Além disso, as forças parlamentares que se organizaram nas Filipinas de Corazón Aquino foram as que chegaram ao poder ao seu lado, não contra ela. O Brasil mantém sua tradição de ingovernabilidade esquizofrênica ao eleger um Congresso pendente a direita (embora haja forças de esquerda importantes que se elegeram com Lula) de matriz conservadora, ao mesmo tempo que reconduzem ao Planalto aquele que hoje é, sem a menor sobra de dúvidas, o símbolo da esquerda brasileira. O presidencialismo de coalizão será tão difícil quanto inescapável. Aquino tinha o apoio parlamentar de seus revolucionários, e de velhos parceiros que lutaram ao lado de seu pai no processo de independência das Filipinas. Lula tem Damares, Mourão e tantos outros elementos do ancien régime.
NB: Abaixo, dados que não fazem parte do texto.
Lemma alarm_rest (g : gauges) (s l : list Z) (rt90 : list float64) (time : Z) :
  triple (λ g', g' = g)
    (cells ← for_lt 0 5 (λ i cells,
      g ← getS;
      '(n, late) ← interval_counts s l i;
      rt ← arr_get rt90 i;
      m ← arr_get (cur_max_rt (g_hist g)) i;
      mret (cells ++ [Cell n late rt m])) [];
     keep_gauges s l true;;
     mret (Line time cells))
    (λ ln g', g_count g' = g_count g ∧ g_time g' = g_time g ∧ ln_time ln = time ∧
       length (g_prev_s g') = length (g_prev_s g) ∧ length (g_prev_l g') = length (g_prev_l g) ∧
       length (ln_cells ln) = 5%nat ∧
       (∀ i, 0 ≤ i < 5 → at_ (g_prev_s g') i = at_ s i ∧ at_ (g_prev_l g') i = at_ l i) ∧
       cells_ok g s l (ln_cells ln)) (λ _ _, True).
Proof.
  eapply triple_bind; [apply cells_rule|]. intros cells.
  eapply triple_weaken; [|intros g' (H1 & H2 & H3); exact (conj (conj H2 H3) H1)].
  apply triple_pure. intros [Hl Hc].
  eapply triple_bind; [apply keep_gauges_rule|]. intros ? g' (H1 & H2 & H3 & H4 & H5). done.
Qed.

Lemma alarm_handler_rule (interval : Z) (g : gauges) :
  triple (λ g', g' = g) (alarm_handler interval) (alarm_line interval g) (λ _ _, True).
Proof.
  unfold alarm_handler. eapply triple_bind.
  { eapply triple_ends; [eapply triple_weaken; [apply (read_gauges_rule g)|by intros ? ->]|by intros ? ?|done]. }
  intros [[s l] rt90]. simpl. apply (triple_bind _ _ (λ t g', t = g_time g + interval ∧
    g_time g' = t ∧ g_count g' = g_count g ∧ g_prev_s g' = g_prev_s g ∧
    g_prev_l g' = g_prev_l g ∧ s = take 5 (t_all (ct_success (g_count g))) ∧
    l = take 5 (t_all (ct_late (g_count g))))).
  { apply triple_get. intros g1 ((Hc & Hps & Hpl & Ht) & Hs & Hl).
    eapply triple_yields; [eauto with yielddb|done|]. intros t ->.
    intros g2 ->. simpl. rewrite Ht. done. }
  intros t g2 (-> & Ht & Hc & Hps & Hpl & -> & ->).
  refine (triple_ends _ _ _ _ _ _ (alarm_rest g2 (take 5 (t_all (ct_success (g_count g))))
    (take 5 (t_all (ct_late (g_count g)))) rt90 (g_time g + interval)) _ _ g2 eq_refl); [|done].
  intros ln g' (H1 & H2 & H3 & H4 & H5 & H6 & H7 & H8). unfold alarm_line.
  rewrite H2, H3, Hc, Hps, Hpl, Ht in *. split_and!; try done.
  - intros i Hi. destruct (H7 i Hi) as [-> ->]. by rewrite !at_take by lia.
  - intros i c Hi Hin. pose proof (lookup_lt_Some _ _ _ Hin). destruct (H8 i c Hi Hin) as [-> ->].
    by rewrite Hps, Hpl, !at_take by lia.
Qed.

(** *** The handler returns *)

Record alarm_ready (interval : Z) (g : gauges) : Prop := {
  ar_hist : hist_ok (g_hist g);
  ar_room : ∀ t, 0 ≤ t < 5 →
    zsum (row_of (cur_hist (g_hist g)) t) + zsum (row_of (total_hist (g_hist g)) t) ≤ INT_MAX ∧
    zsum (row_of (cur_hist (g_hist g)) t) * 99 ≤ INT_MAX;
  ar_lengths : length (t_all (ct_success (g_count g))) = 5%nat ∧
    length (t_all (ct_late (g_count g))) = 5%nat ∧
    length (g_prev_s g) = 5%nat ∧ length (g_prev_l g) = 5%nat;
  ar_counts : ∀ i, 0 ≤ i < 5 → 0 ≤ at_ (g_prev_s g) i ≤ succeeded g i ∧
    0 ≤ at_ (g_prev_l g) i ≤ delayed g i ∧ succeeded g i + delayed g i ≤ INT_MAX;
  ar_time : INT_MIN ≤ g_time g + interval ≤ INT_MAX;
}.

Lemma hist_ok_rows (h : hist) :
  length (total_hist h) = 5%nat → length (cur_hist h) = 5%nat → length (max_rt h) = 5%nat →
  length (cur_max_rt h) = 5%nat →
  (∀ t, 0 ≤ t < 5 → row_ok (row_of (total_hist h) t) ∧ row_ok (row_of (cur_hist h) t)) →
  hist_ok h.
Proof.
  intros H1 H2 H3 H4 Hrow. unfold hist_ok. split_and!; try done; apply Forall_lookup_2;
    intros i r Hi; pose proof (lookup_lt_Some _ _ _ Hi);
    destruct (Hrow (Z.of_nat i) ltac:(lia)) as [Ht Hc]; unfold row_of in Ht, Hc;
    rewrite Nat2Z.id in Ht, Hc; by rewrite (list_lookup_total_correct _ _ _ Hi) in *.
Qed.

Lemma row_ok_zip (l k : list Z) : row_ok l → row_ok k → row_ok (zip_with Z.add l k).
Proof.
  intros [Hl Hlp] [Hk Hkp]. split; [rewrite length_zip_with; lia|].
  rewrite Forall_lookup in *. intros i x (a & b & -> & Ha & Hb)%lookup_zip_with_Some.
  specialize (Hlp _ _ Ha). specialize (Hkp _ _ Hb). simpl in *. lia.
Qed.

Lemma ckp_moved_ok (t : Z) (h h' : hist) :
  0 ≤ t < 5 → hist_ok h → ckp_moved t h h' → hist_ok h'.
Proof.
  intros Ht Hok (Hc & Htt & Hm & Hcm & Hrc & Hrt & Hother).
  pose proof Hok as (H1 & H2 & H3 & H4 & Hft & Hfc). rewrite Forall_lookup in Hft, Hfc.
  assert (∀ u, 0 ≤ u < 5 → row_ok (row_of (total_hist h) u) ∧ row_ok (row_of (cur_hist h) u)) as Hrow.
  { intros u Hu. split; [eapply Hft|eapply Hfc]; apply row_of_lookup; lia. }
  apply hist_ok_rows; try congruence. intros u Hu. destruct (decide (u = t)) as [->|Hne].
  - rewrite Hrc, Hrt. split; [by apply row_ok_zip; apply Hrow|apply row_ok_replicate_0].
  - destruct (Hother u ltac:(lia) Hne) as [-> ->]. by apply Hrow.
Qed.

(** The histogram while the first [i] types have been checkpointed. *)
Definition ckp_upto (i : Z) (h h' : hist) : Prop :=
  hist_ok h' ∧ max_rt h' = max_rt h ∧ cur_max_rt h' = cur_max_rt h ∧
  (∀ u, 0 ≤ u < i → row_of (cur_hist h') u = replicate (Z.to_nat BUCKETS) 0 ∧
     row_of (total_hist h') u = zip_with Z.add (row_of (total_hist h) u) (row_of (cur_hist h) u)) ∧
  ∀ u, i ≤ u → row_of (cur_hist h') u = row_of (cur_hist h) u ∧
     row_of (total_hist h') u = row_of (total_hist h) u.

Definition is_percentile (h : hist) (t : Z) (rt : float64) : Prop :=
  ∃ line, rt = f64_div (f64_of_Z line) (f64_of_Z REC_PER_SEC) ∧
    first_reaching (zsum (row_of (cur_hist h) t) * 99 / 100) (row_of (cur_hist h) t) line.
A pacificação nacional da qual tanto se fala, com a chegada de Lula ao poder pela terceira vez, dificilmente se vivenciará. A frágil democracia filipina construída por Corazón Aquino também não resistiu muito tempo aos sobressaltos e contingências das forças políticas de seu país. Mas a era de entusiasmo e esperança que seus primeiros anos de governo suscitaram não serão compartilhados por nós por mais tempo do que as 24 horas da festa da posse. O país segue radicalmente polarizado, desprovido da obra que a Revolução Amarela produziu no caso do país asiático em questão. Bolsonaro pode até neste momento ser uma figura meia-bomba, mas o bolsonarismo seguirá por muitos anos imbroxável no Brasil.


O avião fará, invariavelmente a curva. Ou o Brasil não é mais o Brasil, com tudo o que tem de ruim, de pior, e eventualmente de bom.


Nunca, de sensato.


REFERÊNCIAS:

REID, Robert. GUERRERO, Eileen. Corazon Aquino and the Brushfire Revolution. Lousiana State University Press, 1995.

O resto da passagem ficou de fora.